Dataset excerpts ::
##############################

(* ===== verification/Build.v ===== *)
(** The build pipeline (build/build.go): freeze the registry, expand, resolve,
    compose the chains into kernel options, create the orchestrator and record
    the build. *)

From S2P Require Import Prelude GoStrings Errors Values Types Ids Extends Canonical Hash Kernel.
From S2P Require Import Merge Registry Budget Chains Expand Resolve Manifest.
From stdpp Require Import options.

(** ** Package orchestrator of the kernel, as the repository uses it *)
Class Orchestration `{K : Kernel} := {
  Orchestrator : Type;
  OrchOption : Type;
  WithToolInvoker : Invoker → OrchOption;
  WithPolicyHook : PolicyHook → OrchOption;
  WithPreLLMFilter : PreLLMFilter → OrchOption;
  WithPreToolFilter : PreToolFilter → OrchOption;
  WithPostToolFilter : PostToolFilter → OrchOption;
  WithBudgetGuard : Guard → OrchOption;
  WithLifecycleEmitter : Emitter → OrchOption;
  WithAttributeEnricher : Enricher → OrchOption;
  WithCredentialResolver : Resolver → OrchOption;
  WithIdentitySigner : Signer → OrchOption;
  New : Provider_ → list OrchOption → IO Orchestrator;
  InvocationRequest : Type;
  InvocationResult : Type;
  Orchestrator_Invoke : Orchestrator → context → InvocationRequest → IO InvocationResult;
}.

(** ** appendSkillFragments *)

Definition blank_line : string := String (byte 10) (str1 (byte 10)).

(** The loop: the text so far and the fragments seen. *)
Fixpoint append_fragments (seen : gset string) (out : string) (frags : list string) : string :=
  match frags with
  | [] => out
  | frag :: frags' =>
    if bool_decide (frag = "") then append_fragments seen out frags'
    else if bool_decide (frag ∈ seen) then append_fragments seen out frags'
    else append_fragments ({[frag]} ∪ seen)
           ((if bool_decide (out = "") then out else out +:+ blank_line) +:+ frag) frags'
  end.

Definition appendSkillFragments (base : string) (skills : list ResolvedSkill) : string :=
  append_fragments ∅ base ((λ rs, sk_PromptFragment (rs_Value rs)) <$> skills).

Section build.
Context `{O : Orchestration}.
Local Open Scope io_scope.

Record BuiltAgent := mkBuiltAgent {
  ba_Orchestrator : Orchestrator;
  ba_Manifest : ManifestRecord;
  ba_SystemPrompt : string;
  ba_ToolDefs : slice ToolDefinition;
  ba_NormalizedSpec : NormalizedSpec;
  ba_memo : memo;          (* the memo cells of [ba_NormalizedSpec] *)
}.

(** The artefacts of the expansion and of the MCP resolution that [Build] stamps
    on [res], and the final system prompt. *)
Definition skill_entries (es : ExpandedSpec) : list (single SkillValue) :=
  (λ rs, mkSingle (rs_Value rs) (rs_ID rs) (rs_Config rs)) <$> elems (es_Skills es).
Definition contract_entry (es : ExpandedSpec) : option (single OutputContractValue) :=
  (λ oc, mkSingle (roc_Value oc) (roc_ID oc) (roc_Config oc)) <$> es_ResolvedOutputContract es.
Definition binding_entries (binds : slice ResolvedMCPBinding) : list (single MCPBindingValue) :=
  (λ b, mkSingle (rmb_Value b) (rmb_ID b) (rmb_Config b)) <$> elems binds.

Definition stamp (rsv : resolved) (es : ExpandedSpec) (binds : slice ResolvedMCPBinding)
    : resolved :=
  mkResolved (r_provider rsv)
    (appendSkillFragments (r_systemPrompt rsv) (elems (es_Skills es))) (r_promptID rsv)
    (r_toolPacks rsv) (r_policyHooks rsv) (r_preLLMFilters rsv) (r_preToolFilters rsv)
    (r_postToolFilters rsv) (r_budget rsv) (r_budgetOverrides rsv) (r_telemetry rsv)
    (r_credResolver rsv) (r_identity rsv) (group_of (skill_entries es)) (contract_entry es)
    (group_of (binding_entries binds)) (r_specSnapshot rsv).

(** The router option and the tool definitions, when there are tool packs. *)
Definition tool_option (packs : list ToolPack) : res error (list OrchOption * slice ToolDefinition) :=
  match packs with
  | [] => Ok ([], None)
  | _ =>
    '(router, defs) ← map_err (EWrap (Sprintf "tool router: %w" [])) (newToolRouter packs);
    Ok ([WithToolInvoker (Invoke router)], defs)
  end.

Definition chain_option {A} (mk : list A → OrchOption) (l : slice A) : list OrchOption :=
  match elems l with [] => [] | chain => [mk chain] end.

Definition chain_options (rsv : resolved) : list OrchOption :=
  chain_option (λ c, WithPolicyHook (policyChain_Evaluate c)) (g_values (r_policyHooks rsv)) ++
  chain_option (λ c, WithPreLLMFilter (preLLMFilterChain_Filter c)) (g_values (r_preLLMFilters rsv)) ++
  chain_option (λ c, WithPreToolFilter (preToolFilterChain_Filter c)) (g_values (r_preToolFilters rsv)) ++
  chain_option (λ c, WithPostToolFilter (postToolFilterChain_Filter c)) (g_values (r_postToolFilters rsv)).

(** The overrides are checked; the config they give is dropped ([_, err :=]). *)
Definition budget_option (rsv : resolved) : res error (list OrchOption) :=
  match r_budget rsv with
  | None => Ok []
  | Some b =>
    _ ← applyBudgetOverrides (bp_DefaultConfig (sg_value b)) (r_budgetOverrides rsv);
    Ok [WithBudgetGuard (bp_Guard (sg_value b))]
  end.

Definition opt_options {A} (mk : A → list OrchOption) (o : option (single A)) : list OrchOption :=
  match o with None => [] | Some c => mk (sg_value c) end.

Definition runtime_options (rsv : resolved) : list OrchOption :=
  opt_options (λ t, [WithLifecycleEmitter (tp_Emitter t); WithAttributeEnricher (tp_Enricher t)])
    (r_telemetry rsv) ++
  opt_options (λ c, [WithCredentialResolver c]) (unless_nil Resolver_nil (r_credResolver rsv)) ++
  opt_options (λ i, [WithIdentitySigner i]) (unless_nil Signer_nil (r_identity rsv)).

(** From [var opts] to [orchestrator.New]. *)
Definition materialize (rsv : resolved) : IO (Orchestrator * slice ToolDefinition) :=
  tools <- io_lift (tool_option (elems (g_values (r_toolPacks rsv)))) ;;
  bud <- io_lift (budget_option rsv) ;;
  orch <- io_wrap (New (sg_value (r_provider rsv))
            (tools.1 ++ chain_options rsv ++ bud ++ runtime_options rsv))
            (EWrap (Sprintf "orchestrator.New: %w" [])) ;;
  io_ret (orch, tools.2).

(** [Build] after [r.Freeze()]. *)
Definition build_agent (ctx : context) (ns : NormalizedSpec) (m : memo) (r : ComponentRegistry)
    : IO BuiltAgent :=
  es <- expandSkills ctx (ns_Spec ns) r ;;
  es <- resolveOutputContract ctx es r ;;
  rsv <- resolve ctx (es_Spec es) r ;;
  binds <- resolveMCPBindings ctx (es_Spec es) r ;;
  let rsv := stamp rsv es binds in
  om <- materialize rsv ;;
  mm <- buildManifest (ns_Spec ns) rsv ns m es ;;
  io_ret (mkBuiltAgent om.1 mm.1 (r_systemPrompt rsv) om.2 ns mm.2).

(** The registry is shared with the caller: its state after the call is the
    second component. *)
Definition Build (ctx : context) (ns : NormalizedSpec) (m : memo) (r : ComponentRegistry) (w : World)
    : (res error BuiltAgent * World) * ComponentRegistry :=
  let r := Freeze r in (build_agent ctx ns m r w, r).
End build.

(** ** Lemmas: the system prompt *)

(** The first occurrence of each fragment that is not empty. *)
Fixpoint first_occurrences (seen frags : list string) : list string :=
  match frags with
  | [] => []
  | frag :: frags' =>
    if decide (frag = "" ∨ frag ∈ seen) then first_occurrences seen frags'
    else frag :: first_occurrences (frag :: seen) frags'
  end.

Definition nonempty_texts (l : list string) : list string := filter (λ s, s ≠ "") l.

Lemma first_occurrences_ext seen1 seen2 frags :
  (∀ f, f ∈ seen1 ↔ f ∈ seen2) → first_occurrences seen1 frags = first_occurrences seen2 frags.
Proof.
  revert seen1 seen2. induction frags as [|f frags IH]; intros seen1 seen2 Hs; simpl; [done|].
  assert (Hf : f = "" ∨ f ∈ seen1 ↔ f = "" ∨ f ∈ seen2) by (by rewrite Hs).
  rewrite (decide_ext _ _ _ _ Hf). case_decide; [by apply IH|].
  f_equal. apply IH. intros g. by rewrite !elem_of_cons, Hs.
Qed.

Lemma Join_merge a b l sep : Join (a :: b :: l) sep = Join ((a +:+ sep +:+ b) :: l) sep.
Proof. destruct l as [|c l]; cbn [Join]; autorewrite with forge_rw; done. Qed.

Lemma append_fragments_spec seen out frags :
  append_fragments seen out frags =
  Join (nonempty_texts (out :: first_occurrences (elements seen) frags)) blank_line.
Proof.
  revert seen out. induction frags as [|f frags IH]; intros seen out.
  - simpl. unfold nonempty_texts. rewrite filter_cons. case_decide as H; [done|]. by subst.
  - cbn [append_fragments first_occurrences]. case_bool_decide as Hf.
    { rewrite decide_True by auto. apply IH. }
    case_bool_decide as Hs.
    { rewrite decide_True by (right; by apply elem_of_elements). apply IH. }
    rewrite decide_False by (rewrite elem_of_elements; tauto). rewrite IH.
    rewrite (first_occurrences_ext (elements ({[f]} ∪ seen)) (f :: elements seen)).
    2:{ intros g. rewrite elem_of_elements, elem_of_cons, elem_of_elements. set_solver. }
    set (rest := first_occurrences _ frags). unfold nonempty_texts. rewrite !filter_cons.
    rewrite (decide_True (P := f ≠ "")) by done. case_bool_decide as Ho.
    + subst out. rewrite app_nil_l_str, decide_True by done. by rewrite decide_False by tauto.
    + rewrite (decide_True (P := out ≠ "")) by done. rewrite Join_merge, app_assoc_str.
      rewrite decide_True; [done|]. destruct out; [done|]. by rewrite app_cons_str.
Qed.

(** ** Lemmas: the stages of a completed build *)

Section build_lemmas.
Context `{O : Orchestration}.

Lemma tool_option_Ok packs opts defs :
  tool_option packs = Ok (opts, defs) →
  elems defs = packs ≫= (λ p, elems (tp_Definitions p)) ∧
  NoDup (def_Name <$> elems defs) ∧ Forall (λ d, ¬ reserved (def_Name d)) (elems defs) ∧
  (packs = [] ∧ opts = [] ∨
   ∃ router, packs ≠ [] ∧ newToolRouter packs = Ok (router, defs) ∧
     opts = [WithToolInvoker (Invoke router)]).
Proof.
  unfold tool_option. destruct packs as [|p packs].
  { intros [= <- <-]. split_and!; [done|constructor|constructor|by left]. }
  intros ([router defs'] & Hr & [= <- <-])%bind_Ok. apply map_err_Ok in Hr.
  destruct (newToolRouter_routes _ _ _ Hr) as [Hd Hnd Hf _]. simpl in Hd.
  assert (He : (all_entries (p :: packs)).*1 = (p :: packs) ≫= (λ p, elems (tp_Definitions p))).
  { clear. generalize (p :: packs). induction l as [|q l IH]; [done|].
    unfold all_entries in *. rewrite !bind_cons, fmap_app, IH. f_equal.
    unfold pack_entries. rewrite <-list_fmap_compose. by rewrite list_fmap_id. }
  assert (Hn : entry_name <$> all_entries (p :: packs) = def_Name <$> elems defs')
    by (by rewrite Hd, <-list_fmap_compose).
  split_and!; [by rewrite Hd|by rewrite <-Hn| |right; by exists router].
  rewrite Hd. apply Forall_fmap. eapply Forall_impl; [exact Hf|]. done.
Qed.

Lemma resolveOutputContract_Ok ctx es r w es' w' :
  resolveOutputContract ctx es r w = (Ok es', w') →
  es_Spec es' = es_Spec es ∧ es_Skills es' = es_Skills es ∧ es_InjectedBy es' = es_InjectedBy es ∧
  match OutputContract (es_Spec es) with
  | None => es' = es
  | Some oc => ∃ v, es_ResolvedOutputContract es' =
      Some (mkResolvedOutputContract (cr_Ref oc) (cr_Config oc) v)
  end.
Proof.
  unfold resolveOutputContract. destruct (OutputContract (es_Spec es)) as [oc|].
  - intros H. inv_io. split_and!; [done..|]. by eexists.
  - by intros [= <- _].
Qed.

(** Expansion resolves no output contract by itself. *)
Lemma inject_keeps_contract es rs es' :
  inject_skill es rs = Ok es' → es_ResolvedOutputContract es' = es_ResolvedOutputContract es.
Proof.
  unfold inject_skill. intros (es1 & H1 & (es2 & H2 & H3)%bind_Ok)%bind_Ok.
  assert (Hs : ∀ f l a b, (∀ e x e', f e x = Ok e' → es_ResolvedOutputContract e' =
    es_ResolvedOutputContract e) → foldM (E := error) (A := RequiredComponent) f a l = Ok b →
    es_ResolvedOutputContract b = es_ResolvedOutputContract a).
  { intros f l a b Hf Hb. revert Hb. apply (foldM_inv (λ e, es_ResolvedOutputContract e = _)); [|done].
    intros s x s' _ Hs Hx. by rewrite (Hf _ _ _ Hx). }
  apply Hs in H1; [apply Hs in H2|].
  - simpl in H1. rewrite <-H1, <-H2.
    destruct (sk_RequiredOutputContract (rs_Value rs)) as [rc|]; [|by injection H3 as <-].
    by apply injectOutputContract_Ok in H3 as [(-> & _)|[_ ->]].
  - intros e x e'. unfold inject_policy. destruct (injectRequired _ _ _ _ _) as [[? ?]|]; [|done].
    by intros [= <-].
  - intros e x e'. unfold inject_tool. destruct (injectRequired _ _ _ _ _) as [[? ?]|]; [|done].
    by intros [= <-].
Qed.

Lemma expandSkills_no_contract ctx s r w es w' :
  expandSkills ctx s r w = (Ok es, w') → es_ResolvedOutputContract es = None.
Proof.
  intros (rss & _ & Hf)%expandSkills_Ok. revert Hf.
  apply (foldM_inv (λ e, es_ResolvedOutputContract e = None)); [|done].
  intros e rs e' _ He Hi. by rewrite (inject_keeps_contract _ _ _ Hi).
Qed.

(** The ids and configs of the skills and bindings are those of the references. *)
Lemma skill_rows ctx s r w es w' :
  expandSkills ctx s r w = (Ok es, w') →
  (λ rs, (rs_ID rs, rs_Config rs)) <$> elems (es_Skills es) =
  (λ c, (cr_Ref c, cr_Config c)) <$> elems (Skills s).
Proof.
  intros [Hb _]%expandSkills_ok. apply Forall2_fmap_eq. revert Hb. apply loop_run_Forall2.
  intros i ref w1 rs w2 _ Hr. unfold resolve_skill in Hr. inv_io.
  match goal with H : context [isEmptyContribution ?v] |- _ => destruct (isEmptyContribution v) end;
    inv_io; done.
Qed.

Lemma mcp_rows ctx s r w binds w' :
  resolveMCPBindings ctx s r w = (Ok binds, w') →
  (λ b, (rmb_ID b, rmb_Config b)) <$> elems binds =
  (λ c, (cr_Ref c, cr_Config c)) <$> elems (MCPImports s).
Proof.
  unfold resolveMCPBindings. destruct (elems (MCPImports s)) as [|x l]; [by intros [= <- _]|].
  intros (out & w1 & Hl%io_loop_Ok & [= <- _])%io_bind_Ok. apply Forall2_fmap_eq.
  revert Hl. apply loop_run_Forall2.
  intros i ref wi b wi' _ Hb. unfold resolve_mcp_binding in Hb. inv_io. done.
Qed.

##############################

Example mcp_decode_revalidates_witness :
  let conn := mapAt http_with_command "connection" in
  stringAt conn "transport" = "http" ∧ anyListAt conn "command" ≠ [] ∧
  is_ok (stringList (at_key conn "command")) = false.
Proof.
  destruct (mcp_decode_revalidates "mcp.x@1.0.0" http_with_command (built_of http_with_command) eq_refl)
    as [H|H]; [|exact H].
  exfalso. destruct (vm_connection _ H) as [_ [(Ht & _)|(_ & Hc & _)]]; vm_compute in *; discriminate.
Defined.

##############################

About this task ::
Output each line of the listing in which the string "resolveMCPBindings" is found.

Solution for this task ::
  binds <- resolveMCPBindings ctx (es_Spec es) r ;;
  resolveMCPBindings ctx s r w = (Ok binds, w') →
  unfold resolveMCPBindings. destruct (elems (MCPImports s)) as [|x l]; [by intros [= <- _]|].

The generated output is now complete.